> What needs to be done: Nothing but the lines from the start of the records through the line that contains "if decide (im_deliveryCount" is to be copied, and each is to be copied exactly.

======== Data provided ========

Lemma same_lane_heap_le h h' cfg a b :
  heap_le h h' → a < length h → b < length h → same_lane h' cfg a b ↔ same_lane h cfg a b.
Proof.
  intros Hle Ha Hb. unfold same_lane. rewrite !(group_of_heap_le h h') by done.
  assert (Hp : ∀ x, x < length h → prio h' x = prio h x).
  { intros x [m Hm]%lookup_lt_is_Some. destruct (Hle _ _ Hm) as (m' & Hm' & E). unfold prio. rewrite Hm, Hm'. simpl.
    by destruct (reset_count_fields _ _ E) as (_ & -> & _). }
  by rewrite !Hp.
Qed.

(** The first delivery of a message carries the number one. *)
Definition first_of (x : MsgRef * IncomingMessage) : option MsgRef :=
  if decide (im_deliveryCount x.2 = Some 1%Z) then Some x.1 else None.

Definition firsts (l : list (MsgRef * IncomingMessage)) : list MsgRef := omap first_of l.

(** The invariant of a queue: what waits unattempted is in order, and after every first
    delivery of its lane; the first deliveries of a lane are in order. *)
Record lanes_ok (h : Heap) (q : BusQueue) (l : list (MsgRef * IncomingMessage)) : Prop := {
  ln_alloc : allocated h (firsts l);
  ln_counts : ∀ m, m ∈ queue_places q → (0 ≤ attempts h m)%Z;
  ln_inflight : ∀ m, m ∈ (bq_inflight q).*1 → (1 ≤ attempts h m)%Z;
  ln_waiting : ordered_by (λ a b, fresh h a ∧ fresh h b) (bq_pending q);
  ln_ahead : ∀ a b, a ∈ firsts l → b ∈ bq_pending q → fresh h b → same_lane h (bq_cfg q) a b → a < b;
  ln_firsts : ordered_by (same_lane h (bq_cfg q)) (firsts l)
}.

Lemma lanes_drop h q q' l :
  bq_cfg q' = bq_cfg q → bq_pending q' `sublist_of` bq_pending q →
  (∀ m, m ∈ (bq_inflight q').*1 → m ∈ (bq_inflight q).*1) → lanes_ok h q l → lanes_ok h q' l.
Proof.
  intros Hc Hp Hi [H1 H2 H3 H4 H5 H6]. split; rewrite ?Hc; [done| |auto|by eapply ordered_by_sublist| |done].
  - intros m [Hm|Hm]%elem_of_app; apply H2, elem_of_app; [left; by eapply elem_of_sublist|right; auto].
  - intros a b Ha Hb. apply H5; [done|]. by eapply elem_of_sublist.
Qed.

(** A message that was attempted comes back. *)
Lemma lanes_return h q l m :
  lanes_ok h q l → (1 ≤ attempts h m)%Z → lanes_ok h (set_pending (bq_pending q ++ [m]) q) l.
Proof.
  intros [H1 H2 H3 H4 H5 H6] Hm. assert (Hnf : ¬ fresh h m) by (unfold fresh; lia).
  split; simpl; [done| |done| | |done].
  - intros x. unfold queue_places. simpl. rewrite !elem_of_app, list_elem_of_singleton.
    intros [[Hx| ->]|Hx]; [apply H2, elem_of_app; by left|lia|apply H2, elem_of_app; by right].
  - apply ordered_by_app; [done|apply ordered_by_one|]. by intros a b _ ->%list_elem_of_singleton [_ ?].
  - intros a b Ha [Hb| ->%list_elem_of_singleton]%elem_of_app Hf; [by apply H5|done].
Qed.

(** A new message has the greatest reference. *)
Lemma lanes_push h q l m :
  allocated h (queue_places q) → bm_deliveryCount m = 0%Z → lanes_ok h q l →
  lanes_ok (h ++ [m]) (set_pending (bq_pending q ++ [length h]) q) l.
Proof.
  intros Ha Hm [H1 H2 H3 H4 H5 H6]. unfold queue_places in Ha.
  assert (Hle : heap_le h (h ++ [m])) by auto with bus.
  assert (Hpend : ∀ x, x ∈ bq_pending q → x < length h) by (intros x Hx; apply Ha, elem_of_app; by left).
  assert (Hinf : ∀ x, x ∈ (bq_inflight q).*1 → x < length h) by (intros x Hx; apply Ha, elem_of_app; by right).
  split; simpl.
  - by eapply allocated_mono.
  - intros x. unfold queue_places. simpl. rewrite !elem_of_app, list_elem_of_singleton. intros [[Hx| ->]|Hx].
    + rewrite attempts_push by auto. apply H2, elem_of_app. by left.
    + by rewrite attempts_pushed, Hm.
    + rewrite attempts_push by auto. apply H2, elem_of_app. by right.
  - intros x Hx. rewrite attempts_push by auto. by apply H3.
  - apply ordered_by_app; [|apply ordered_by_one|].
    + eapply ordered_by_impl; [|exact H4]. intros a b Hin Hin'. unfold fresh. by rewrite !attempts_push by auto.
    + intros a b Hin ->%list_elem_of_singleton _. auto.
  - intros a b Hin [Hb| ->%list_elem_of_singleton]%elem_of_app Hf Hs; [|by apply H1].
    rewrite (same_lane_heap_le h) in Hs by auto. apply H5; [done..| |done].
    unfold fresh in *. by rewrite attempts_push in Hf by auto.
  - eapply ordered_by_impl; [|exact H6]. intros a b Hin Hin'. rewrite (same_lane_heap_le h) by auto. done.
Qed.

(** ** The pump *)

(** Whatever is handed out is the earliest waiting message of its lane. *)
Lemma pickDelivery_first h q m c q' :
  bq_consumers q ≠ [] → bq_pending q ≠ [] → pickDelivery h q = (Some (m, c), q') →
  ∃ pre post, bq_pending q = pre ++ m :: post ∧ bq_pending q' = pre ++ post ∧
    ∀ a, a ∈ pre → ¬ same_lane h (bq_cfg q) a m.
Proof.
  intros Hk Hp. unfold pickDelivery, same_lane. destruct (qc_partitionByGroup (bq_cfg q)).
  - intros (pre & post & E & E' & Hpre & _)%nextGroupDelivery_fifo_pinned. by exists pre, post.
  - destruct (nextConsumer q) as [[k|] q1] eqn:Hn; [|done].
    apply nextConsumer_frame in Hn as [r ->].
    destruct (nextPending_highest_first h (set_rr r q) Hp) as (pre & x & post & E & -> & Hpre & _).
    intros [= -> -> <-]. exists pre, post. split; [done|]. split; [done|]. intros a Ha Hs. specialize (Hpre a Ha). lia.
Qed.
(* ===== verification/InMemoryScheduler.v ===== *)
(** The in-process scheduler ([class InMemoryScheduler] of adapters/in-memory.ts):
    schedule, cancel, list, consume, dispatch and dispose over Node timers and a
    millisecond clock.  Its pub/sub half delegates to the engine of InMemoryBus.v.

    A handler is its identity; a call of a handler is an entry of [sc_calls].  The
    [Set] of handlers of a destination is an object shared by the map and by the
    closures of [consume], so it lives in a heap of sets. *)

From S2P Require Import Prelude Abstractions Ports InMemoryBus.

(** ** Data *)

Abbreviation SetRef := nat.
Abbreviation TimerRef := nat.

Record PendingSchedule := {
  ps_id : string;
  ps_destination : Destination;
  ps_body : string;
  ps_deliverAt : Z;
  ps_timer : TimerRef
}.

(** An armed Node timer with the variables its callback captures. *)
Record Timer := {
  tm_ref : TimerRef;
  tm_start : Z;
  tm_delay : Z;
  tm_id : string;
  tm_destination : Destination;
  tm_payload : string
}.

Record Scheduler := {
  sc_now : Z;                              (* Date.now() *)
  sc_handlers : gmap string SetRef;        (* this.handlers *)
  sc_sets : list (list MessageHandler);    (* the heap of handler sets *)
  sc_pending : list (string * PendingSchedule);
  sc_seq : nat;
  sc_bus : Bus;
  sc_timers : list Timer;
  sc_next_timer : TimerRef;
  sc_microtasks : list ReceivedMessage;    (* dispatches not yet run *)
  sc_calls : list (MessageHandler * ReceivedMessage)
}.
(** The [catch] of the server callback; [message] is the error's. *)
Definition error_response (message : string) : Response :=
  respond 500 (Some "text/plain") ("error: " +:+ message).

Definition stream_headers (instanceId : string) : list (string * string) :=
  cors_headers ++
  [("content-type", "text/event-stream"); ("cache-control", "no-cache, no-transform");
   ("connection", "keep-alive"); ("x-instance-id", instanceId)].

(** [handleEvents], up to the opening of the stream. *)
Definition handleEvents (instanceId : string) (rq : Request) : Handled :=
  let userId := default "" (map_get (rq_params rq) "userId") in
  let orgId := default "" (map_get (rq_params rq) "orgId") in
  if decide (userId = "" ∨ orgId = "")
  then Answered (respond 400 (Some "text/plain") "userId and orgId query params are required")
  else Streaming userId orgId (stream_headers instanceId).

(** [body?.to?.k]. *)
Definition to_field (k : string) (body : Json) : option Json :=
  get_field "to" body ≫= get_field k.

(** [body.k ?? d]. *)
Definition or_default (k d : string) (body : Json) : Json :=
  match get_field k body with
  | None | Some JNull => JStr d
  | Some v => v
  end.
Definition subscribe (t : Destination) (handler : AckHandler) (o : SubscribeOptions) : M RabbitW nat :=
  _ ← ensureBusExchanges t;
  if is_true (so_streamReplay o) then subscribeStreamReplay t handler
  else
    queue ← choose_queue t o;
    ch ← own_channel 1;
    subscribe_queue ch t queue handler o.

(** The [unsubscribe] of a bus subscription. *)
Definition close_channel (ch : nat) : M RabbitW unit :=
  try_catch (call (CloseChannel ch)) (λ _, mret tt).

(** ** Delivered messages *)

(** The [ack] and [nack] of [toStreamIncoming]. *)
Definition stream_settle (ch : nat) (msg : ConsumeMessage) (s : Settlement) : M RabbitW unit :=
  call (AckMsg ch (cm_tag msg)).

(** The [ack] and [nack] of [toIncoming]. *)
Definition bus_settle (ch : nat) (msg : ConsumeMessage) (retry : option Retry) (s : Settlement) :
    M RabbitW unit :=
  match s with
  | Ack => call (AckMsg ch (cm_tag msg))
  | Nack requeue =>
      match retry with
      | Some r =>
          if negb requeue || bool_decide (rt_maxDeliveries r ≤ default 1 (delivery_count msg retry))%Z then
            _ ← call (Publish ch (rt_dlaExchange r) "" (cm_content msg) persistent);
            call (AckMsg ch (cm_tag msg))
          else call (NackMsg ch (cm_tag msg) false)
      | None => call (NackMsg ch (cm_tag msg) requeue)
      end
  end.

(** Forget the [settled] flag of a message. *)
Definition settled_run {W A} (m : M (bool * W) A) : M W A := λ w,
  let '(r, sw) := m (false, w) in (r, sw.2).

(** The callback of a consumer on a message ([None]: the broker cancelled the
    consumer); [run] is what the handler does.  The scheduler's callback does not wait
    for the handler: only what it throws at once matters. *)
Definition on_message (c : Consumer) (msg : option ConsumeMessage) (run : HandlerRun) : M RabbitW unit :=
  match msg with
  | None => mret tt
  | Some msg =>
      match cs_callback c with
      | Scheduled =>
          match run with
          | Throws e => throw e
          | _ => ch ← the_channel; call (AckMsg ch (cm_tag msg))
          end
      | Stream => settled_run (deliver_isolated (stream_settle (cs_channel c) msg) run)
      | Bus retry => settled_run (deliver_isolated (bus_settle (cs_channel c) msg retry) run)
      end
  end.

(** [Symbol.asyncDispose]. *)
Definition asyncDispose : M RabbitW unit :=
  channel ← asks rb_channel;
  _ ← match channel with Some ch => call (CloseChannel ch) | None => mret tt end;
  model ← asks rb_model;
  when model (call CloseModel).

#[export] Instance rabbit_IMessageScheduler : IMessageScheduler RabbitW := {|
  sched_sub := nat; sched_name := rabbit_name; sched_capabilities := rabbit_capabilities;
  sched_connect := connect; sched_sendNow := sendNow; sched_schedule := schedule;
  sched_cancel := cancel; sched_listScheduled := listScheduled; sched_consume := consume;
  sched_unsubscribe := stop_consume;
  sched_dispose := asyncDispose |}.

#[export] Instance rabbit_IMessageBus : IMessageBus RabbitW := {|
  bus_sub := nat; bus_capabilities := rabbit_bus_capabilities; bus_connectBus := connectBus;
  bus_publish := publish; bus_subscribe := subscribe; bus_unsubscribe := close_channel |}.
(* ===== verification/Emitter.v ===== *)
(** [once] of adapters/artemis.ts: a promise over the events of a rhea connection or
    link, as listeners of a Node EventEmitter. *)

From S2P Require Import Prelude Abstractions.

(** ** Node's EventEmitter *)

(** The functions that are registered: the [ok] and [err] of [once], and the listeners of
    other code. *)
Inductive Listener := Ok_ | Err_ | Foreign (n : nat).

#[export] Instance Listener_eq : EqDecision Listener.
Proof. solve_decision. Defined.

Abbreviation Listeners := (list (string * Listener)).

(** [removeListener(event, f)] removes the most recently added [f]. *)
Fixpoint remove_first (x : string * Listener) (l : Listeners) : Listeners :=
  match l with
  | [] => []
  | y :: l' => if decide (x = y) then l' else y :: remove_first x l'
  end.

Definition removeListener (event : string) (f : Listener) (l : Listeners) : Listeners :=
  reverse (remove_first (event, f) (reverse l)).

(** ** The promise *)

(** The emitter and the promise: pending, or settled. *)
Record Waiting := { wt_listeners : Listeners; wt_settled : option (Error + unit) }.

Definition with_listeners (l : Listeners) (w : Waiting) : Waiting :=
  {| wt_listeners := l; wt_settled := wt_settled w |}.

(** Settling a promise again does nothing. *)
Definition settle_promise (r : Error + unit) (w : Waiting) : Waiting :=
  {| wt_listeners := wt_listeners w; wt_settled := Some (default r (wt_settled w)) |}.

Definition cleanup (event : string) (w : Waiting) : Waiting :=
  with_listeners
    (removeListener "error" Err_ (removeListener "connection_error" Err_
      (removeListener event Ok_ (wt_listeners w)))) w.

(** [ok] and [err]; [e] is the [error] of the event's argument. *)
Definition ok (event : string) (w : Waiting) : Waiting := settle_promise (inr tt) (cleanup event w).

Definition err (event : string) (e : option Error) (w : Waiting) : Waiting :=
  settle_promise (inl (default (OtherError ("error on '" +:+ event +:+ "'")) e)) (cleanup event w).

(** [once]: the promise waits for [event] or for an error. *)
Definition once (event : string) (l : Listeners) : Waiting := {|
  wt_listeners := l ++ [(event, Ok_); ("connection_error", Err_); ("error", Err_)];
  wt_settled := None |}.

(** A listener that was registered with [once] is removed before it is called. *)
Definition call_listener (event name : string) (e : option Error) (w : Waiting) (f : Listener) : Waiting :=
  match f with
  | Foreign _ => w
  | Ok_ => ok event (with_listeners (removeListener name f (wt_listeners w)) w)
  | Err_ => err event e (with_listeners (removeListener name f (wt_listeners w)) w)
  end.

(** [emit(name, arg)] calls the listeners that are registered at that moment. *)
Definition emit (event : string) (w : Waiting) (ev : string * option Error) : Waiting :=
  foldl (call_listener event ev.1 ev.2) w (filter (λ x, x.1 = ev.1) (wt_listeners w)).*2.

(** ** The first event that matters decides *)

Definition outcome (event : string) (ev : string * option Error) : option (Error + unit) :=
  if decide (ev.1 = event) then Some (inr tt)
  else if decide (ev.1 = "connection_error" ∨ ev.1 = "error")
  then Some (inl (default (OtherError ("error on '" +:+ event +:+ "'")) ev.2))
  else None.

(** The listeners of other code. *)
Definition foreign (l : Listeners) : Prop := ∀ x, x ∈ l → ∃ n, x.2 = Foreign n.

Lemma remove_first_absent x l : x ∉ l → remove_first x l = l.
Proof.
  induction l as [|y l IH]; [done|]. rewrite not_elem_of_cons. intros [Hne Hin]. simpl.
  rewrite decide_False by done. by rewrite IH.
Qed.

Lemma foreign_absent l event f : foreign l → f = Ok_ ∨ f = Err_ → (event, f) ∉ l.
Proof. intros Hl Hf Hin. destruct (Hl _ Hin) as [n E]. simpl in E. destruct Hf; congruence. Qed.

(** Removing a listener of [once] from the end of the list. *)
Lemma removeListener_app event f l1 l2 :
  foreign l1 → f = Ok_ ∨ f = Err_ → removeListener event f (l1 ++ l2) = l1 ++ removeListener event f l2.
Proof.
  intros Hl Hf. unfold removeListener. rewrite reverse_app. pose proof (foreign_absent _ event _ Hl Hf) as Hn.
  assert (E : ∀ k, remove_first (event, f) (k ++ reverse l1) = remove_first (event, f) k ++ reverse l1).
  { induction k as [|y k IH]; simpl; [apply remove_first_absent; by rewrite elem_of_reverse|].
    case_decide; [done|]. by rewrite IH. }
  by rewrite E, reverse_app, reverse_involutive.
Qed.

Lemma removeListener_filter event f l : NoDup l → removeListener event f l = filter (λ x, x ≠ (event, f)) l.
Proof.
  intros Hnd. unfold removeListener.
  assert (E : ∀ k, NoDup k → remove_first (event, f) k = filter (λ x, x ≠ (event, f)) k).
  { induction k as [|y k IH]; [done|]. intros [Hy Hk]%NoDup_cons. simpl. rewrite filter_cons.
    destruct (decide ((event, f) = y)) as [<-|Hne].
    - rewrite decide_False by naive_solver. rewrite <- IH by done. by rewrite remove_first_absent.
    - rewrite decide_True by done. by rewrite IH. }
  rewrite E by by rewrite reverse_Permutation. by rewrite filter_reverse, reverse_involutive.
Qed.

(** What [once] adds. *)
Definition waiting_for (event : string) : Listeners := [(event, Ok_); ("connection_error", Err_); ("error", Err_)].

Lemma waiting_NoDup event : NoDup (waiting_for event).
Proof. unfold waiting_for. rewrite !NoDup_cons, !not_elem_of_cons. split_and!; try congruence; try apply not_elem_of_nil; constructor. Qed.

(** [cleanup] leaves nothing of it. *)
Lemma cleanup_all event l k s :
  foreign l → NoDup k → (∀ x, x ∈ k → x ∈ waiting_for event) →
  cleanup event {| wt_listeners := l ++ k; wt_settled := s |} = {| wt_listeners := l; wt_settled := s |}.
Proof.
  intros Hl Hnd Hk. unfold cleanup, with_listeners. cbn [wt_listeners wt_settled]. f_equal.
  rewrite !removeListener_app by auto. rewrite <- (app_nil_r l) at 2. f_equal.
  rewrite (removeListener_filter event), (removeListener_filter "connection_error"), (removeListener_filter "error")
    by (repeat apply NoDup_filter; done).
  apply elem_of_nil_inv. intros x (Hx1 & (Hx2 & (Hx3 & Hx)%list_elem_of_filter)%list_elem_of_filter)%list_elem_of_filter.
  apply Hk in Hx. unfold waiting_for in Hx. rewrite !elem_of_cons in Hx. set_solver.
Qed.

Definition verdict (event : string) (e : option Error) (f : Listener) : Error + unit :=
  match f with Err_ => inl (default (OtherError ("error on '" +:+ event +:+ "'")) e) | _ => inr tt end.

Lemma call_settles event name e l f :
  foreign l → f = Ok_ ∨ f = Err_ →
  call_listener event name e (once event l) f = {| wt_listeners := l; wt_settled := Some (verdict event e f) |}.
Proof.
  intros Hl Hf. assert (E : with_listeners (removeListener name f (wt_listeners (once event l))) (once event l) =
    {| wt_listeners := l ++ removeListener name f (waiting_for event); wt_settled := None |})
    by (unfold with_listeners, once; simpl; by rewrite removeListener_app).
  destruct Hf as [->| ->]; unfold call_listener, ok, err; rewrite E; (rewrite cleanup_all; [done|done|..]);
    rewrite removeListener_filter by apply waiting_NoDup; try (apply NoDup_filter, waiting_NoDup);
    by intros x [_ Hx]%list_elem_of_filter.
Qed.

(** Calling other code's listeners leaves the promise alone. *)
Lemma call_foreign event name e l w : foreign l → foldl (call_listener event name e) w (filter (λ x, x.1 = name) l).*2 = w.
Proof.
  intros Hl. induction l as [|[n f] l IH]; [done|]. rewrite filter_cons.
  assert (Hl' : foreign l) by (intros x Hx; apply Hl; by right).
  destruct (Hl (n, f) ltac:(by left)) as [k E]. simpl in E. subst. case_decide; [|by apply IH].
  rewrite fmap_cons. simpl. by apply IH.
Qed.

(** The three listeners of [once], and none of them once it is settled. *)
Definition state (event : string) (l : Listeners) (r : option (Error + unit)) : Waiting :=
  match r with None => once event l | Some _ => {| wt_listeners := l; wt_settled := r |} end.

Lemma emit_state event l r ev :
  foreign l → event ≠ "connection_error" → event ≠ "error" →
  emit event (state event l r) ev = state event l (match r with Some _ => r | None => outcome event ev end).
Proof.
  intros Hl Hn1 Hn2. unfold emit. destruct r as [r|]; [by apply call_foreign|]. change (state event l None) with (once event l).
  change (wt_listeners (once event l)) with (l ++ waiting_for event).
  rewrite filter_app, fmap_app, foldl_app, (call_foreign _ _ _ l) by done. destruct ev as [name e].
  unfold outcome. cbn [fst snd]. unfold waiting_for. rewrite !filter_cons, filter_nil. cbn [fst].
  destruct (decide (name = event)) as [->|Hne].
  - rewrite (decide_True (P := event = event)), (decide_False (P := "connection_error" = event)),
      (decide_False (P := "error" = event)) by congruence.
    cbn [fmap list_fmap foldl snd]. rewrite call_settles by auto. done.
  - rewrite (decide_False (P := event = name)) by congruence.
    destruct (decide ("connection_error" = name)) as [<-|Hn3]; [|destruct (decide ("error" = name)) as [<-|Hn4]].
    + rewrite (decide_False (P := "error" = "connection_error")), (decide_True (P := _ ∨ _)) by auto.
      cbn [fmap list_fmap foldl snd]. rewrite call_settles by auto. done.
    + rewrite (decide_True (P := _ ∨ _)) by auto. cbn [fmap list_fmap foldl snd]. rewrite call_settles by auto. done.
    + rewrite (decide_False (P := _ ∨ _)) by naive_solver. done.
Qed.

(** The first event of the list that matters. *)
Fixpoint first_outcome (event : string) (evs : list (string * option Error)) : option (Error + unit) :=
  match evs with
  | [] => None
  | ev :: evs' => match outcome event ev with Some r => Some r | None => first_outcome event evs' end
  end.

(** ** Properties *)

(** waiting for an event.  Whatever a connection or a link emits, in whatever order, the
    promise of [once] settles with the first of the awaited event and the two errors; it
    then leaves none of its three listeners behind, changes no more, and never touches
    the listeners of other code. *)
Theorem once_settles_with_first (event : string) (l : Listeners) (evs : list (string * option Error)) :
  foreign l → event ≠ "connection_error" → event ≠ "error" →
  let w := foldl (emit event) (once event l) evs in
  wt_settled w = first_outcome event evs ∧
  wt_listeners w = l ++ (if first_outcome event evs is Some _ then [] else waiting_for event).
Proof.
  intros Hl H1 H2 w.
  assert (H : ∀ r, foldl (emit event) (state event l r) evs =
    state event l (match r with Some _ => r | None => first_outcome event evs end)).
  { induction evs as [|ev evs IH]; intros r; [by destruct r|]. cbn [foldl]. rewrite emit_state, IH by done.
    destruct r; [done|]. simpl. by destruct (outcome event ev). }
  specialize (H None). unfold w. change (once event l) with (state event l None). rewrite H.
  destruct (first_outcome event evs); simpl; [by rewrite app_nil_r|done].
Qed.

Lemma once_settles_with_first_witness :
  let evs := [("receiver_flow", None); ("connection_error", Some (OtherError "refused")); ("receiver_open", None)] in
  let w := foldl (emit "receiver_open") (once "receiver_open" [("message", Foreign 1)]) evs in
  wt_settled w = Some (inl (OtherError "refused")) ∧ wt_listeners w = [("message", Foreign 1)].
Proof.
  apply (once_settles_with_first "receiver_open" [("message", Foreign 1)]
    [("receiver_flow", None); ("connection_error", Some (OtherError "refused")); ("receiver_open", None)]);
    [|discriminate..].
  intros x Hx. apply list_elem_of_singleton in Hx as ->. by exists 1.
Defined.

========

> Response:
Lemma same_lane_heap_le h h' cfg a b :
  heap_le h h' → a < length h → b < length h → same_lane h' cfg a b ↔ same_lane h cfg a b.
Proof.
  intros Hle Ha Hb. unfold same_lane. rewrite !(group_of_heap_le h h') by done.
  assert (Hp : ∀ x, x < length h → prio h' x = prio h x).
  { intros x [m Hm]%lookup_lt_is_Some. destruct (Hle _ _ Hm) as (m' & Hm' & E). unfold prio. rewrite Hm, Hm'. simpl.
    by destruct (reset_count_fields _ _ E) as (_ & -> & _). }
  by rewrite !Hp.
Qed.

(** The first delivery of a message carries the number one. *)
Definition first_of (x : MsgRef * IncomingMessage) : option MsgRef :=
  if decide (im_deliveryCount x.2 = Some 1%Z) then Some x.1 else None.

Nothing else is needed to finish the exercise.